Bach, Bryan, and Brahms from 8 to 10 p.m. at Harvard’s John Knowles Paine Concert Hall, 3 Oxford St., just north of Harvard Square and Harvard Yard. Free, but register here. The Bach Society Orchestra performs Bach’s Brandenburg Concerto No. 3, a world premiere of Courtney Bryan’s “Shedding Skin,” written in 2013 with the American Composer’s Orchestra; and Brahms’ Concerto for Violin and Cello in A Minor, Op. 102, with Katherine Woo on violin and Ethan Cobb on cello. Information is here.


Sunday

“The Bridges of Time” concert from 3 to 5 p.m. at the New School of Music, 25 Lowell St., West Cambridge. Free. The Amira Trio – Nelli Herskovitz-Jabotinsky on violin, Minghui Lin on  cello and Aleksandra Lvin playing piano – performs Mendelssohn’s Trio in C minor, Haydn’s “Gypsy” Trio, and Piazzolla’s “Four Seasons of Buenos Aires.” Information is here.

Beethoven’s birthday bash from 3 to 5 p.m. at the Sanders Theatre, 45 Quincy St., near Harvard Square. General admission is $20, but students with ID and people under 18 get in free. For Ludwig Van’s 250th, the Harvard-Radcliffe Orchestra performs “Leonore” Overture No. 3, Symphony No. 5 and his “Violin Concerto” with soloist Stella Chen. Information is here.

Rosie’s Place comedy benefit from 5:30 to 7 p.m. at The Comedy Studio, 1 Bow Market Way, Union Square, Somerville. Tickets are $12. The monthly benefit, this time for the Boston women’s shelter and hosted by Kindra Lansburg, with Phoebe Angle, Tooky Kavanagh, Emily Ruskowski, Katlin McFee and Laura Severse. Information is here.
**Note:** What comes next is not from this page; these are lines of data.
Definition offline_committed : State :=
  Eval vm_compute in
    snd (commitFluxAndClusterConfigToGit env_offline
           (mkFluxForCluster flux (mgmtSpec hosted) dc mcs) start).

Definition offline_installed : State :=
  Eval vm_compute in
    snd (InstallGitOps env_offline flux newCluster (mgmtSpec hosted) dc mcs start).

(** The provider rejects every request. *)
Definition env_provider_down : Env :=
  fun h c =>
    match c with
    | GetRepo | CreateRepo _ | PathExists _ _ _ _ => answer_fail "401"
    | _ => env_fresh h c
    end.

(** The existing repository, cloned. *)
Definition checked_out_cloned : State :=
  Eval vm_compute in
    snd (clone env_checked_out (mkFluxForCluster flux (mgmtSpec hosted) dc mcs)
               (after start [GetRepo])).

(** An update of the management cluster's configuration. *)
Definition checked_out_updated : State :=
  Eval vm_compute in
    snd (UpdateGitEksaSpec env_checked_out flux (mgmtSpec hosted) dc mcs start).

(** A flux configuration that names no provider. *)
Definition no_provider : FluxConfig :=
  {| SystemNamespace := "flux-system";
     ClusterConfigPath := "clusters/mgmt";
     Branch := "main";
     Github := None;
     Git := None |}.

(** No directory can be created: [WithDir] fails and returns no writer. *)
Definition env_disk_full : Env :=
  fun h c =>
    match c with
    | WithDir _ => answer_fail "no space left on device"
    | _ => env_fresh h c
    end.

(** A generic install where everything works. *)
Definition fresh_cloned : State :=
  Eval vm_compute in snd (clone env_fresh generic_fc start).

Definition fresh_committed : State :=
  Eval vm_compute in
    snd (commitFluxAndClusterConfigToGit env_fresh generic_fc fresh_cloned).

(** The remote repository exists and is empty, and the local directory
    cannot be initialised. *)
Definition env_empty_remote_no_init : Env :=
  fun h c =>
    match c with
    | Init => answer_fail "read-only file system"
    | _ => env_empty_remote h c
    end.

(** A working copy holds the cluster's files, but removing them fails. *)
Definition env_remove_denied : Env :=
  fun h c =>
    match c with
    | Remove _ => answer_fail "index.lock exists"
    | _ => env_checked_out h c
    end.

(** The first commit of a workload cluster: the state after the manifests
    are generated. *)
Definition workload_generated : State :=
  Eval vm_compute in
    snd (generateManifests env_fresh
           (mkFluxForCluster flux (workloadSpec hosted) dc mcs) start).

End Scenario.


(* ================================================================== *)
(** ** The logger package *)

(** The package-level state of [pkg/logger]: the logger [l], the
    [sync.Once] guarding [set], and the output file path.  The type of the
    loggers ([logr.Logger]) is a parameter. *)
Module Logger.

Record Package (L : Type) := {
  l : L;
  once : bool;
  outputFilePath : string
}.
Arguments l {L}.
Arguments once {L}.
Arguments outputFilePath {L}.

Definition maxLogging : nat := 9.

(** The state at start-up: [l] is [logr.Discard()], nothing was set. *)
Definition initial {L} (discard : L) : Package L :=
  {| l := discard; once := false; outputFilePath := "" |}.

(** [set]: [once.Do] runs its body on the first call only. *)
Definition set {L} (logger : L) (out : string) (p : Package L) : Package L :=
  if once p then p
  else {| l := logger; once := true; outputFilePath := out |}.

Definition GetOutputFilePath {L} (p : Package L) : string := outputFilePath p.

Definition Get {L} (p : Package L) : L := l p.

Definition MaxLoggingLevel : nat := maxLogging.

(** A series of [set] calls, in order. *)
Definition setAll {L} (configs : list (L * string)) (p : Package L) : Package L :=
  fold_left (fun st c => set (fst c) (snd c) st) configs p.

End Logger.

(* ================================================================== *)
(** ** The monad and the retrier *)

Unset Implicit Arguments.

Section MonadFacts.

Variable env : Env.

Lemma bind_Ok_inv {A B} (m : M A) (k : A -> M B) s b s' :
  bind m k s = (Ok b, s') ->
  exists a s1, m s = (Ok a, s1) /\ k a s1 = (Ok b, s').
Proof.
  unfold bind. destruct (m s) as [[a|] s1]; intro H.
  - exists a, s1. split; [reflexivity | exact H].
  - discriminate.
Qed.

Lemma or_return_nil_inv m w k s s' :
  or_return m w k s = (Ok None, s') ->
  exists s1, m s = (Ok None, s1) /\ k s1 = (Ok None, s').
Proof.
  unfold or_return. intro H. apply bind_Ok_inv in H.
  destruct H as (e & s1 & Hm & Hk). destruct e as [err|].
  - discriminate.
  - exists s1. split; assumption.
Qed.

Lemma bind_eq {A B} (m : M A) (k : A -> M B) s a s1 :
  m s = (Ok a, s1) -> bind m k s = k a s1.
Proof. unfold bind. intros ->. reflexivity. Qed.

Lemma or_return_nil m w k s s1 :
  m s = (Ok None, s1) -> or_return m w k s = k s1.
Proof. unfold or_return. intro H. rewrite (bind_eq _ _ _ _ _ H). reflexivity. Qed.

Lemma or_return_err m w k s s1 e :
  m s = (Ok (Some e), s1) -> or_return m w k s = (Ok (Some (w e)), s1).
Proof. unfold or_return. intro H. rewrite (bind_eq _ _ _ _ _ H). reflexivity. Qed.

Lemma after_nil s : after s [] = s.
Proof. destruct s. unfold after. simpl. rewrite app_nil_r. reflexivity. Qed.

Lemma after_after s l1 l2 : after (after s l1) l2 = after s (l1 ++ l2).
Proof. unfold after. simpl. rewrite app_assoc. reflexivity. Qed.

Lemma call_eq c s : call env c s = (Ok (env (calls s) c), after s [c]).
Proof. reflexivity. Qed.

Lemma repeat_snoc {A} (x : A) n : repeat x n ++ [x] = repeat x (S n).
Proof.
  induction n as [|n IH]; simpl; [reflexivity|]. rewrite IH. reflexivity.
Qed.
(** [updateTailMechanicsForPlayer(player)], on the player's index. When
    [isDrawingTail] is set, [lastTailPoint] is too (they are assigned
    together), so the non-null assertion of the source holds. *)
Definition updateTailMechanicsForPlayer (g : Game) (i : nat) : Game :=
  match allPlayers g !! i with
  | None => g
  | Some player =>
      let playerId := Player.id player in
      let m := territoryMap g in
      let currentTile := TerritoryMap.worldToTile m (Vec2.x (Player.pos player))
                           (Vec2.y (Player.pos player)) in
      let isInOwnTerritory :=
        TerritoryMap.getOwner m (tx currentTile) (ty currentTile) =? playerId in
      let wasInOwn := default true (wasInOwnTerritory g !! playerId) in
      let g :=
        if isInOwnTerritory then
          let g := if negb wasInOwn && (0 <? length (Player.tail player))%nat
                   then queueCapture g i else g in
          setPlayer g i (Player.withTail player [] false None)
        else if negb (Player.isDrawingTail player) then
          setPlayer g i (Player.withTail player [Vec2.clone (Player.pos player)] true
                           (Some (Vec2.clone (Player.pos player))))
        else
          match Player.lastTailPoint player with
          | None => g
          | Some lastPoint =>
              if Qleb (sq Player.tailPointDistance) (Vec2.distSq (Player.pos player) lastPoint)
              then
                let player' := Player.withTail player
                                 (Player.tail player ++ [Vec2.clone (Player.pos player)]) true
                                 (Some (Vec2.clone (Player.pos player))) in
                let g := setPlayer g i player' in
                if checkSelfTailCollisionForPlayer player'
                then handlePlayerDeath g i None
                else g
              else g
          end in
      withWasIn g (<[playerId := isInOwnTerritory]> (wasInOwnTerritory g))
  end.

(** *** Collisions with other players' trails *)

(** The loop over [i < victim.tail.length - 2]: true when it reaches a
    trail point within the collision distance (where it kills and
    breaks). *)
Definition hitsTail (attackerPos : Vec2.t) (tail : list Vec2.t) : bool :=
  existsb (λ tailPoint, within attackerPos tailPoint) (take (length tail - 2) tail).

(** [attacker.kills++] and the read of [attacker.kills] after it, on the
    player object at index [a]. *)
Definition incrementKills (g : Game) (a : nat) : Game :=
  match allPlayers g !! a with
  | None => g
  | Some p => setPlayer g a (Player.withKills p (Player.kills p + 1))
  end.

Definition killsOf (g : Game) (a : nat) : Z :=
  match allPlayers g !! a with
  | None => 0
  | Some p => Player.kills p
  end.

(** The body of the inner loop of [checkAllTailCollisions] for the
    attacker at index [a] and the victim at index [v]. *)
Definition attack (g : Game) (a v : nat) : Game :=
  match allPlayers g !! a, allPlayers g !! v with
  | Some attacker, Some victim =>
      if negb (Player.alive victim) || (Player.id attacker =? Player.id victim) then g
      else if (length (Player.tail victim) <? 3)%nat then g
      else
        let '(boosted, g) := isPlayerBoosted g (Player.id victim) in
        if boosted then g
        else if hitsTail (Player.pos attacker) (Player.tail victim) then
          let g := handlePlayerDeath g v (Some a) in
          let g := incrementKills g a in
          if Z.rem (killsOf g a) 3 =? 0 then activateBoost g (Player.id attacker) else g
        else g
  | _, _ => g
  end.

Definition checkAllTailCollisions (g : Game) : Game :=
  let indices := seq 0 (length (allPlayers g)) in
  foldl (λ g a,
    match allPlayers g !! a with
    | None => g
    | Some attacker =>
        if negb (Player.alive attacker) then g
        else foldl (λ g v, attack g a v) g indices
    end) g indices.

(** *** Deferred captures *)

(** The [while] loop of [processQueuedCaptures] over the queue [q] still
    to process: each pass reads the clock, stops when the budget is
    spent, and otherwise shifts one job off the queue and runs it. *)
Fixpoint drainCaptures (startTime : Q) (q : list CaptureJob) (g : Game) : Game :=
  match q with
  | [] => g
  | capture :: rest =>
      let '(now, g) := performanceNow g in
      let elapsed := fsub now startTime in
      if Qltb maxCaptureTimePerFrame elapsed then g
      else
        let g := withQueue g rest in
        drainCaptures startTime rest
          (captureTerritoryFromTail g (job_player capture) (job_tail capture))
  end.

Definition processQueuedCaptures (g : Game) : Game :=
  match captureQueue g with
  | [] => g
  | _ =>
      let '(startTime, g) := performanceNow g in
      drainCaptures startTime (captureQueue g) g
  end.

(** *** Orphan sweep *)

Definition orphanOwnerId : Z := 1.

(** [isPlayerOrEdge(x, y)] *)
Definition isPlayerOrEdge (m : TerritoryMap) (x y : Z) : bool :=
  if (x <? 0) || (widthTiles m <=? x) || (y <? 0) || (heightTiles m <=? y) then true
  else TerritoryMap.getOwner m x y =? orphanOwnerId.

(** The body of the two nested loops of [captureOrphanedTiles]. *)
Definition sweepStep (m : TerritoryMap) (t : Tile) : TerritoryMap :=
  let x := tx t in
  let y := ty t in
  if (TerritoryMap.getOwner m x y =? 0) &&
     isPlayerOrEdge m x (y - 1) && isPlayerOrEdge m x (y + 1) &&
     isPlayerOrEdge m (x - 1) y && isPlayerOrEdge m (x + 1) y
  then TerritoryMap.setOwner m x y orphanOwnerId
  else m.

(** The scan; tiles annexed early count as owned for the tiles scanned
    later. *)
Definition sweepOrphans (m : TerritoryMap) : TerritoryMap :=
  foldl sweepStep m (TerritoryMap.allTiles (widthTiles m) (heightTiles m)).

Definition captureOrphanedTiles (g : Game) : Game :=
  let g := withOrphanCounter g (orphanCheckCounter g + 1) in
  let checkInterval := if isMobile g then 360 else 180 in
  if orphanCheckCounter g <? checkInterval then g
  else
    let g := withOrphanCounter g 0 in
    let playerPercent := TerritoryMap.getOwnershipPercentage (territoryMap g) 1 in
    if Qltb playerPercent (10 # 1) then g
    else withMap g (sweepOrphans (territoryMap g)).

(** *** Camping and shrinking *)

(** [[a[i], a[j]] = [a[j], a[i]]] for [i] and [j] inside the array. *)
Definition swap (l : list Tile) (i j : nat) : list Tile :=
  match l !! i, l !! j with
  | Some a, Some b => <[j := a]> (<[i := b]> l)
  | _, _ => l
  end.

(** The shuffle of [shrinkTerritory], for [i] from [n] down to 1, with
    [j = Math.floor(Math.random() * (i + 1))]. *)
Fixpoint shuffle (n : nat) (l : list Tile) (g : Game) : list Tile * Game :=
  match n with
  | O => (l, g)
  | S n' =>
      let '(r, g) := mathRandom g in
      let j := Qfloor (r * inject_Z (Z.of_nat n + 1))%Q in
      shuffle n' (swap l n (Z.to_nat j)) g
  end.

(** The removal loop: up to [tilesToRemove] tiles, skipping the tile
    under the player. *)
Fixpoint removeTiles (m : TerritoryMap) (tiles : list Tile) (playerTile : Tile)
    (removed tilesToRemove : Z) : TerritoryMap :=
  match tiles with
  | [] => m
  | tile :: rest =>
      if tilesToRemove <=? removed then m
      else if (tx tile =? tx playerTile) && (ty tile =? ty playerTile)
      then removeTiles m rest playerTile removed tilesToRemove
      else removeTiles (TerritoryMap.setOwner m (tx tile) (ty tile) 0) rest playerTile
             (removed + 1) tilesToRemove
  end.

Definition playerTileOf (g : Game) (playerId : Z) : Tile :=
  match list_find (λ p, Player.id p = playerId) (allPlayers g) with
  | Some (_, player) =>
      TerritoryMap.worldToTile (territoryMap g) (Vec2.x (Player.pos player))
        (Vec2.y (Player.pos player))
  | None => mkTile (-1) (-1)
  end.

Definition shrinkTerritory (g : Game) (playerId tilesToRemove : Z) : Game :=
  let borderTiles := TerritoryMap.getBorderTiles (territoryMap g) playerId in
  match borderTiles with
  | [] => g
  | _ =>
      let playerTile := playerTileOf g playerId in
      let '(borderTiles, g) := shuffle (length borderTiles - 1) borderTiles g in
      withMap g (removeTiles (territoryMap g) borderTiles playerTile 0 tilesToRemove)
  end.

(** The body of the loop of [updateCampingMechanic] for the player at
    index [i]. The doubled rate, [150 * 2], is exact. *)
Definition campingStep (dt : Q) (g : Game) (i : nat) : Game :=
  match allPlayers g !! i with
  | None => g
  | Some player =>
      let playerId := Player.id player in
      if negb (Player.alive player) then
        withCamping g (<[playerId := 0%Q]> (campingTimers g))
          (<[playerId := 0%Q]> (shrinkAccumulators g))
      else
        let campingTime := orElseQ (campingTimers g !! playerId) 0 in
        let shrinkAccum := orElseQ (shrinkAccumulators g !! playerId) 0 in
        let m := territoryMap g in
        let currentTile := TerritoryMap.worldToTile m (Vec2.x (Player.pos player))
                             (Vec2.y (Player.pos player)) in
        let isInOwnTerritory :=
          TerritoryMap.getOwner m (tx currentTile) (ty currentTile) =? playerId in
        let hasTail := (0 <? length (Player.tail player))%nat in
        let '(campingTime, shrinkAccum, g) :=
          if isInOwnTerritory && negb hasTail then
            let campingTime := fadd campingTime dt in
            if Qltb gameConfig.shrink_campingThreshold campingTime then
              let shrinkAccum := fadd shrinkAccum dt in
              let shrinkRate := if bool_decide (difficulty g = impossible)
                                then (gameConfig.shrink_rate * (2 # 1))%Q
                                else gameConfig.shrink_rate in
              let tilesToRemove := Qfloor (fmul shrinkAccum shrinkRate) in
              if 0 <? tilesToRemove
              then (campingTime,
                    fsub shrinkAccum (fdiv (inject_Z tilesToRemove) shrinkRate),
                    shrinkTerritory g playerId tilesToRemove)
              else (campingTime, shrinkAccum, g)
            else (campingTime, shrinkAccum, g)
          else
            let campingTime := Qmax 0 (fsub campingTime dt) in
            if Qleb campingTime gameConfig.shrink_campingThreshold
            then (campingTime, 0%Q, g)
            else (campingTime, shrinkAccum, g) in
        withCamping g (<[playerId := campingTime]> (campingTimers g))
          (<[playerId := shrinkAccum]> (shrinkAccumulators g))
  end.
Inductive release :=
| FlagWaitFirst
| DelayWaitFirst.

Fixpoint loop (seconds : Z) (rounds : nat) : list action :=
  match rounds with
  | O => []
  | S n => Call :: Sleep seconds :: loop seconds n
  end.

Definition first_wait (r : release) (seconds : Z) (wait_first : bool) : list action :=
  match r with
  | FlagWaitFirst => if wait_first then [Sleep seconds] else []
  | DelayWaitFirst => [Sleep (if wait_first then 1 else 0)]
  end.

Definition repeat_every (r : release) (seconds : Z) (wait_first : bool)
    (rounds : nat) : list action :=
  first_wait r seconds wait_first ++ loop seconds rounds.

Definition update_metadata_schedule (r : release) : nat → list action :=
  repeat_every r 30 true.

(** The seconds the schedule of the task waits before its first call. *)
Definition first_delay (r : release) : Z :=
  match r with
  | FlagWaitFirst => 30
  | DelayWaitFirst => 1
  end.

(** Time passing: [asyncio.sleep(dt)] lets [dt] seconds elapse, none when
    [dt] is not positive. *)
Definition advance (dt : Z) (w : world) : world :=
  {| db := db w; now := now w + Z.max 0 dt; redis := redis w; faults := faults w |}.

Definition perform (a : action) (w : world) : world :=
  match a with
  | Sleep s => advance s w
  | Call => update_metadata_bg_task w
  end.

Definition run_schedule (l : list action) (w : world) : world :=
  foldl (λ w a, perform a w) w l.
(** X19: while [model] is null, the precached calls on a non-empty
    array of valid entries end with the TypeError of calling [null], not
    with the ModelNotLoaded error, and leave no event. *)
Theorem precached_calls_without_model (sentence : string) (x : item)
    (items : list item) (tr : list event) :
  Forall CallFacts.valid (x :: items) ->
  compareSentenceToArray None sentence (x :: items) true tr =
    (Throw TypeError, tr) /\
  cachedCompareSentenceToArray None sentence (x :: items) tr =
    (Throw TypeError, tr) /\
  cachedArrayInOrder None sentence (x :: items) tr = (Throw TypeError, tr).
Proof.
  intros Hv. destruct (CallFacts.check_cached_valid _ Hv) as [c Ec].
  unfold cachedCompareSentenceToArray, cachedArrayInOrder.
  unfold mbind at 2 4, M_bind, lift. rewrite Ec.
  repeat split; reflexivity.
Qed.

Lemma precached_calls_without_model_witness :
  compareSentenceToArray None "cats" [Entry (Some "dogs") [0.5; 0.5]%float] true [] =
    (Throw TypeError, []) /\
  cachedCompareSentenceToArray None "cats" [Entry (Some "dogs") [0.5; 0.5]%float] [] =
    (Throw TypeError, []) /\
  cachedArrayInOrder None "cats" [Entry (Some "dogs") [0.5; 0.5]%float] [] =
    (Throw TypeError, []).
Proof. apply precached_calls_without_model. repeat constructor. Defined.

(** ** The store version *)

Lemma store_compareSentenceToArray_refines_witness :
  exists σ' r,
    Store.compareSentenceToArray (Some Examples.toy_model) "cats" 0%nat false
      {[ 0%nat := Store.CItem <$> [Str "dogs"; Str "xyz"] ]} [] =
      (Ok ("cats", r), σ',
       sweep_events Examples.toy_model "cats" 0 [Str "dogs"; Str "xyz"]) /\
    σ' !! r =
      Some (Store.CScored <$>
              scores_of Examples.toy_model "cats" [Str "dogs"; Str "xyz"]) /\
    σ' !! 0%nat = Some (Store.CItem <$> [Str "dogs"; Str "xyz"]).
Proof.
  apply store_compareSentenceToArray_refines; reflexivity.
Defined.

(** ** Loading the model *)

Module LoaderFacts.
Import Loader.

Section WithPipeline.
Context {data : Type}.
Variable pipeline : nat -> promise data.

(** The model the first promise gives. *)
Definition model_of (pr : promise data) : option (item -> embedding_t) :=
  match settles pr with Resolved p => Some p | Rejected _ => None end.

(** The state after the first [loadModel], whatever follows. *)
Definition settled : state data :=
  State (Some (pipeline 0)) (model_of (pipeline 0))
    (last (notifications (pipeline 0))) 1.

Lemma report_progress (ds : list data) : forall st,
  fold_left (fun st d => set_progress (Some d) st) ds st =
  set_progress (match last ds with Some d => Some d | None => progress st end) st.
Proof.
  induction ds as [|d ds IH]; intros st.
  - destruct st; reflexivity.
  - cbn [fold_left]. rewrite IH, last_cons.
    destruct (last ds); reflexivity.
Qed.

Lemma loadModel_initial :
  (loadModel pipeline initial).2 = settled.
Proof.
  unfold loadModel, getInstance. cbn [instance initial pipeline_calls].
  rewrite report_progress. unfold settled, model_of.
  destruct (settles (pipeline 0)), (last (notifications (pipeline 0)));
    reflexivity.
Qed.

Lemma loadModel_settled :
  loadModel pipeline settled =
  (match settles (pipeline 0) with
   | Resolved _ => Returned
   | Rejected error => Thrown ("Unable to load Model due to " ++ error)
   end, settled).
Proof.
  unfold loadModel, getInstance, settled, model_of. cbn [instance].
  destruct (settles (pipeline 0)); reflexivity.
Qed.

Lemma loadModel_outcome st :
  st = initial \/ st = settled ->
  (loadModel pipeline st).1 =
  match settles (pipeline 0) with
  | Resolved _ => Returned
  | Rejected error => Thrown ("Unable to load Model due to " ++ error)
  end.
Proof.
  intros [->| ->]; [|rewrite loadModel_settled; reflexivity].
  unfold loadModel, getInstance. cbn [instance initial pipeline_calls].
  destruct (settles (pipeline 0)); reflexivity.
Qed.

Lemma reachable_inv st :
  reachable pipeline st -> st = initial \/ st = settled.
Proof.
  induction 1 as [|st _ [->| ->]]; [left; reflexivity| |]; right.
  - apply loadModel_initial.
  - rewrite loadModel_settled. reflexivity.
Qed.

End WithPipeline.
End LoaderFacts.

Section Loading.
Context {data : Type}.
Variable pipeline : nat -> Loader.promise data.

(** X21: [pipeline] is called once, by the first [loadModel]: after
    any [loadModel] the instance is the promise of that call, and a
    further [loadModel] leaves [instance], [model] and [progress] as they
    are. *)
Theorem pipeline_called_once (st : Loader.state data) :
  Loader.reachable pipeline st ->
  let st1 := (Loader.loadModel pipeline st).2 in
  Loader.pipeline_calls st1 = 1%nat /\
  Loader.instance st1 = Some (pipeline 0%nat) /\
  (Loader.loadModel pipeline st1).2 = st1.
Proof.
  intros Hr. cbv zeta.
  assert (E : (Loader.loadModel pipeline st).2 = LoaderFacts.settled pipeline).
  { destruct (LoaderFacts.reachable_inv pipeline st Hr) as [->| ->].
    - apply LoaderFacts.loadModel_initial.
    - rewrite LoaderFacts.loadModel_settled. reflexivity. }
  rewrite E, LoaderFacts.loadModel_settled. repeat split.
Qed.
(** * Skill-evals runner: a shallow embedding of [src/runner.ts],
    [src/agent-runner.ts], [src/compare.ts] and [src/skill-loader.ts], and of
    the scripts [scripts/run-comparison.ts] and [scripts/concat-skill.mjs].

    Conventions.
    - JavaScript strings are [string]s of 8-bit code units (the Latin-1 part of
      UTF-16); the class [\s] is the part of ECMAScript's white space that
      lives there.
    - Integer-valued JavaScript numbers (trial counts, exit codes,
      milliseconds, token counts) are [Z]; the results of [/] and of [-] on
      rates are binary64 values, [float], as in JavaScript.
    - A promise that rejects or a call that throws is an [outcome] built with
      [Throws]; [await], [try]/[catch] and [finally] are the combinators of the
      monad [M], which also threads the list of external effects performed. *)

From Stdlib Require Import ZArith List Bool String Ascii Lia.
From Stdlib Require Import Floats Uint63 DecimalString DecimalZ DecimalPos.
Import ListNotations.

Open Scope string_scope.
Open Scope Z_scope.

(** ** JavaScript strings *)

Module JS.

(** The characters matched by [\s] (and removed by [String.prototype.trim]):
    TAB, LF, VT, FF, CR, SPACE and NBSP. *)
Definition is_space (c : ascii) : bool :=
  let n := nat_of_ascii c in
  ((9 <=? n) && (n <=? 13) || (n =? 32) || (n =? 160))%nat.

Definition LF : ascii := ascii_of_nat 10.
Definition CR : ascii := ascii_of_nat 13.

Definition is_LF (c : ascii) : bool := Ascii.eqb c LF.

(** Line terminators: the characters that [.] does not match. *)
Definition is_line_terminator (c : ascii) : bool :=
  Ascii.eqb c LF || Ascii.eqb c CR.

Definition nl : string := String LF EmptyString.

Fixpoint trimStart (s : string) : string :=
  match s with
  | EmptyString => EmptyString
  | String c s' => if is_space c then trimStart s' else s
  end.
Pindrop Sessions’ “Who We Are” from 7 to 10 p.m. at Aeronaut Brewing, 14 Tyler St., near Union Square, Somerville. General admission is $20 (with fees, $22.85). James Dargan and Reginald Mobley collaborates with the Handel & Haydn Society and Hipstory for a musical event that explores “the unity and diversity of music.” Information is here.